## BRIEF:
Take each line of the entries below that contains "fails" and copy it.

================

Lemma ClassRoom_exists_false (st : Store) (class_pk : Z) :
  class_pk ∉ classrooms st → ClassRoom_exists st class_pk = false.
Proof. intros Hin. unfold ClassRoom_exists. by apply bool_decide_eq_false_2. Qed.

Lemma Team_exists_true (st : Store) (team_pk : Z) :
  team_pk ∈ teams st → Team_exists st team_pk = true.
Proof. intros Hin. unfold Team_exists. by apply bool_decide_eq_true_2. Qed.

Lemma Team_exists_false (st : Store) (team_pk : Z) :
  team_pk ∉ teams st → Team_exists st team_pk = false.
Proof. intros Hin. unfold Team_exists. by apply bool_decide_eq_false_2. Qed.

(** C5: when the class and the team exist, [submitted_activities] answers 200
    with a list of stored activities that are all submitted, of that class
    and of that team; an activity of the pair that is not submitted is not
    in the list, and one that is submitted is. *)
Theorem submitted_activities_only_submitted (st : Store) (class_pk team_pk : Z) :
  class_pk ∈ classrooms st →
  team_pk ∈ teams st →
  ∃ l,
    TeamActivitiesController.submitted_activities st (Some class_pk)
                                                  (Some team_pk)
    = mkResponse (Many l) HTTP_200_OK
    ∧ (∀ a, a ∈ l →
            submission_status a = true ∧ classroom_id a = Some class_pk
            ∧ team_pk ∈ team_id a ∧ a ∈ activities st)
    ∧ (∀ a, a ∈ activities st → classroom_id a = Some class_pk →
            team_pk ∈ team_id a → submission_status a = false → a ∉ l)
    ∧ (∀ a, a ∈ activities st → classroom_id a = Some class_pk →
            team_pk ∈ team_id a → submission_status a = true → a ∈ l).
Proof.
  intros Hclass Hteam. unfold TeamActivitiesController.submitted_activities.
  rewrite (ClassRoom_exists_true _ _ Hclass), (Team_exists_true _ _ Hteam).
  cbn [negb]. eexists. split; [reflexivity|]. split; [|split].
  - intros a ((Hc & Ht & Hs) & Ha)%list_elem_of_filter. tauto.
  - intros a _ _ _ Hs ((_ & _ & Hs') & _)%list_elem_of_filter. congruence.
  - intros a Ha Hc Ht Hs. apply list_elem_of_filter. tauto.
Qed.

(** [submitted_activities_only_submitted] for class 1 and team 1 of
    [graded_store]. *)
Lemma submitted_activities_only_submitted_witness :
  ∃ l,
    TeamActivitiesController.submitted_activities graded_store (Some 1) (Some 1)
    = mkResponse (Many l) HTTP_200_OK
    ∧ (∀ a, a ∈ l →
            submission_status a = true ∧ classroom_id a = Some 1
            ∧ 1 ∈ team_id a ∧ a ∈ activities graded_store)
    ∧ (∀ a, a ∈ activities graded_store → classroom_id a = Some 1 →
            1 ∈ team_id a → submission_status a = false → a ∉ l)
    ∧ (∀ a, a ∈ activities graded_store → classroom_id a = Some 1 →
            1 ∈ team_id a → submission_status a = true → a ∈ l).
Proof.
  apply (submitted_activities_only_submitted graded_store 1 1);
    apply (bool_decide_unpack _); vm_compute; exact I.
Defined.

(** On [graded_store] the list is the essay alone: the lab of the same class
    and team is not submitted and is left out. *)
Example submitted_activities_graded_store :
  TeamActivitiesController.submitted_activities graded_store (Some 1) (Some 1)
  = mkResponse
      (Many [mkActivity 1 "Essay" "" (Some 1) {[1]} JNull JNull (JNum 100) true])
      HTTP_200_OK.
Proof. vm_compute. reflexivity. Qed.
(** *** Dispatch: the target server *)

Lemma py_or_nonempty (n : string) (a : option string) :
  n ≠ EmptyString → py_or (Some n) a = Some n.
Proof. intros Hn. unfold py_or, truthy. by rewrite bool_decide_eq_false_2. Qed.

Lemma py_or_empty (a : option string) : py_or (Some EmptyString) a = py_or None a.
Proof. reflexivity. Qed.

(** The two dispatch methods differ in nothing but what they raise on a
    target that is registered. *)
Lemma execute_tool_run (tool : string) (input : Config)
    (sn : option string) (w : World) :
  execute_tool tool input sn w =
    (let target := py_or sn (active_mcp_server (self w)) in
     if negb (truthy target) then Raise no_server_error
     else if not_in target (registry w)
          then Raise (not_found_error (format target))
          else Raise (NotImplementedError
                        "Tool execution must be implemented by subclasses"),
     w).
Proof.
  unfold execute_tool, bind, gets, raise. cbn zeta.
  destruct (truthy (py_or sn (active_mcp_server (self w)))); [|done].
  simpl. by destruct (not_in _ (registry w)).
Qed.

Lemma get_available_tools_run (sn : option string) (w : World) :
  get_available_tools sn w =
    (let target := py_or sn (active_mcp_server (self w)) in
     if negb (truthy target) then Raise no_server_error
     else if not_in target (registry w)
          then Raise (not_found_error (format target))
          else Raise (NotImplementedError
                 "Getting available tools must be implemented by subclasses"),
     w).
Proof.
  unfold get_available_tools, bind, gets, raise. cbn zeta.
  destruct (truthy (py_or sn (active_mcp_server (self w)))); [|done].
  simpl. by destruct (not_in _ (registry w)).
Qed.

(** C2, as stated, fails: with a server active, the explicit name [''],
    which is no key of the registry, is not rejected with a [ValueError];
    the call goes on to the active server. *)
Lemma empty_explicit_name_not_rejected :
  (EmptyString ∉ dict_keys (registry one_server)) ∧
  execute_tool "search" [] (Some EmptyString) one_server =
    (Raise (NotImplementedError
              "Tool execution must be implemented by subclasses"),
     one_server) ∧
  get_available_tools (Some EmptyString) one_server =
    (Raise (NotImplementedError
              "Getting available tools must be implemented by subclasses"),
     one_server) ∧
  ¬ (∃ msg w', execute_tool "search" [] (Some EmptyString) one_server =
                 (Raise (ValueError msg), w')).
Proof.
  split; [apply dict_contains_false; reflexivity |].
  split; [reflexivity |]. split; [reflexivity |].
  intros (msg & w' & H). rewrite execute_tool_run in H. discriminate H.
Qed.

(** C2, amended.  With no explicit name and no active server, and with an
    explicit non-empty name that is no key of the registry (whatever the
    active selection), [execute_tool] and [get_available_tools] raise
    [ValueError], and they do so as their only effect: the state is left
    as it was, and the place where a subclass is to reach the server is
    not come to. *)
Theorem dispatch_rejects_unresolved_target (w : World) (tool : string)
    (input : Config) :
  (active_mcp_server (self w) = None →
     execute_tool tool input None w = (Raise no_server_error, w) ∧
     get_available_tools None w = (Raise no_server_error, w)) ∧
  (∀ sn, sn ≠ EmptyString → sn ∉ dict_keys (registry w) →
     execute_tool tool input (Some sn) w = (Raise (not_found_error sn), w) ∧
     get_available_tools (Some sn) w = (Raise (not_found_error sn), w)).
Proof.
  rewrite execute_tool_run. split.
  - intros Ha. rewrite get_available_tools_run, Ha. done.
  - intros sn Hsn Habs%dict_contains_false.
    rewrite execute_tool_run, get_available_tools_run.
    rewrite (py_or_nonempty sn _ Hsn). cbn zeta.
    unfold truthy, not_in, format. rewrite bool_decide_eq_false_2 by done.
    rewrite Habs. done.
Qed.

Lemma dispatch_rejects_unresolved_target_witness :
  (active_mcp_server (self no_servers) = None ∧
   execute_tool "search" [] None no_servers
     = (Raise no_server_error, no_servers)) ∧
  ("b" ≠ EmptyString ∧ ("b" ∉ dict_keys (registry one_server)) ∧
   execute_tool "search" [] (Some "b") one_server
     = (Raise (not_found_error "b"), one_server)).
Proof.
  assert ("b" ∉ dict_keys (registry one_server)) as Hb.
  { apply dict_contains_false. reflexivity. }
  split.
  - split; [reflexivity |].
    exact (proj1 (proj1 (dispatch_rejects_unresolved_target
                           no_servers "search" []) eq_refl)).
  - split; [discriminate |]. split; [exact Hb |].
    refine (proj1 (proj2 (dispatch_rejects_unresolved_target
                            one_server "search" []) "b" _ Hb)).
    discriminate.
Defined.

(** C10.  The explicit name [''] is taken as no name: both dispatch
    methods do with it exactly what they do with [server_name] left out,
    and so raise the no-server [ValueError] when no server is active. *)
Theorem empty_server_name_is_omitted (w : World) (tool : string)
    (input : Config) :
  execute_tool tool input (Some EmptyString) w = execute_tool tool input None w ∧
  get_available_tools (Some EmptyString) w = get_available_tools None w ∧
  (active_mcp_server (self w) = None →
     execute_tool tool input (Some EmptyString) w = (Raise no_server_error, w) ∧
     get_available_tools (Some EmptyString) w = (Raise no_server_error, w)).
Proof.
  rewrite !execute_tool_run, !get_available_tools_run, !py_or_empty.
  split; [done |]. split; [done |]. intros Ha. by rewrite Ha.
Qed.

Lemma empty_server_name_is_omitted_witness :
  active_mcp_server (self no_servers) = None ∧
  execute_tool "search" [] (Some EmptyString) no_servers
    = (Raise no_server_error, no_servers) ∧
  execute_tool "search" [] (Some EmptyString) one_server
    = execute_tool "search" [] None one_server.
Proof.
  split; [reflexivity |]. split.
  - exact (proj1 (proj2 (proj2 (empty_server_name_is_omitted
                                  no_servers "search" [])) eq_refl)).
  - exact (proj1 (empty_server_name_is_omitted one_server "search" [])).
Defined.

(** *** The registry handed out *)

(** C6, as stated, fails: what [get_mcp_servers] returns is the agent's
    own dict, and clearing it empties the agent's registry (while the
    active selection still names [a]). *)
Lemma get_mcp_servers_result_is_shared :
  ∃ l w', get_mcp_servers one_server = (Ok l, one_server) ∧
          mutate l Clear one_server = (Ok tt, w') ∧
          registry one_server ≠ [] ∧
          registry w' = [] ∧
          active_mcp_server (self w') = Some "a".
Proof.
  exists 0, (set_dict 0 [] one_server).
  split; [reflexivity |]. split; [reflexivity |].
  split; [discriminate |]. split; reflexivity.
Qed.

(** C6, amended.  [get_mcp_servers] returns the full registry as a live
    reference: the call changes nothing and gives the reference held in
    [self.mcp_servers], so whatever the caller then does to the dict it
    was given is done to the agent's registry; the attributes of the
    agent, the active selection among them, are not touched by it. *)
Theorem get_mcp_servers_live_reference (w : World) (m : mutation) :
  ∃ l, get_mcp_servers w = (Ok l, w) ∧
       deref (objects w) l = registry w ∧
       ∃ w', mutate l m w = (Ok tt, w') ∧
             registry w' = mutated m (registry w) ∧
             self w' = self w.
Proof.
  exists (mcp_servers (self w)). split; [reflexivity |].
  split; [reflexivity |]. eexists. split; [reflexivity |].
  split; [apply registry_set_dict | reflexivity].
Qed.

End AgentProps.

(** ** The client connection *)

Module ClientProps.
Import Client.

(** A client just constructed, no subprocess running. *)
Lemma init_nothing_acquired (srv : Server) :
  nothing_acquired (mkWorld init [] srv).
Proof. by repeat split. Qed.

Lemma load_global_server_params :
  load_global "server_params" = Raise (NameError "server_params").
Proof. reflexivity. Qed.

(** C7.  A path that ends in neither [.py] nor [.js] makes
    [connect_to_local_mcp] raise [ValueError] with the state as it was:
    nothing is put on the exit stack, no subprocess is started, the
    session stays unset. *)
Theorem connect_rejects_unsupported (w : World) (path : string) :
  endswith path ".py" = false →
  endswith path ".js" = false →
  connect_to_local_mcp path w =
    (Raise (ValueError "Server script must be a .py or .js file"), w) ∧
  (nothing_acquired w → nothing_acquired (connect_to_local_mcp path w).2).
Proof.
  intros Hpy Hjs. unfold connect_to_local_mcp. rewrite Hpy, Hjs. by split.
Qed.

Lemma connect_rejects_unsupported_witness :
  endswith "server.txt" ".py" = false ∧
  endswith "server.txt" ".js" = false ∧
  connect_to_local_mcp "server.txt" (mkWorld init [] (mkServer true true)) =
    (Raise (ValueError "Server script must be a .py or .js file"),
     mkWorld init [] (mkServer true true)).
Proof.
  split; [reflexivity |]. split; [reflexivity |].
  apply (connect_rejects_unsupported
           (mkWorld init [] (mkServer true true)) "server.txt");
    reflexivity.
Defined.

(** C9.  A path that ends in [.py] or [.js] makes [connect_to_local_mcp]
    raise [NameError] for [server_params] with the state as it was, so
    before anything is entered on the exit stack; hence on no path at all
    does [connect_to_local_mcp] return. *)
Theorem connect_raises_NameError (w : World) (path : string) :
  (endswith path ".py" = true ∨ endswith path ".js" = true →
     connect_to_local_mcp path w = (Raise (NameError "server_params"), w)) ∧
  is_raise (connect_to_local_mcp path w).1 = true.
Proof.
  assert (endswith path ".py" || endswith path ".js" = true →
          connect_to_local_mcp path w
            = (Raise (NameError "server_params"), w)) as Hok.
  { intros H. unfold connect_to_local_mcp. by rewrite H. }
  split.
  - intros H. apply Hok. apply orb_true_iff. exact H.
  - destruct (endswith path ".py" || endswith path ".js") eqn:H.
    + by rewrite Hok.
    + unfold connect_to_local_mcp. by rewrite H.
Qed.

Lemma connect_raises_NameError_witness :
  endswith "server.py" ".py" = true ∧
  connect_to_local_mcp "server.py" (mkWorld init [] (mkServer true true)) =
    (Raise (NameError "server_params"),
     mkWorld init [] (mkServer true true)) ∧
  endswith "index.js" ".js" = true ∧
  connect_to_local_mcp "index.js" (mkWorld init [] (mkServer true true)) =
    (Raise (NameError "server_params"),
     mkWorld init [] (mkServer true true)).
Proof.
  split; [reflexivity |]. split.
  - apply (proj1 (connect_raises_NameError
                    (mkWorld init [] (mkServer true true)) "server.py")).
    left. reflexivity.
  - split; [reflexivity |].
    apply (proj1 (connect_raises_NameError
                    (mkWorld init [] (mkServer true true)) "index.js")).
    right. reflexivity.
Defined.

================

## COMPLETED EXERCISE:
(** C2, as stated, fails: with a server active, the explicit name [''],
(** C6, as stated, fails: what [get_mcp_servers] returns is the agent's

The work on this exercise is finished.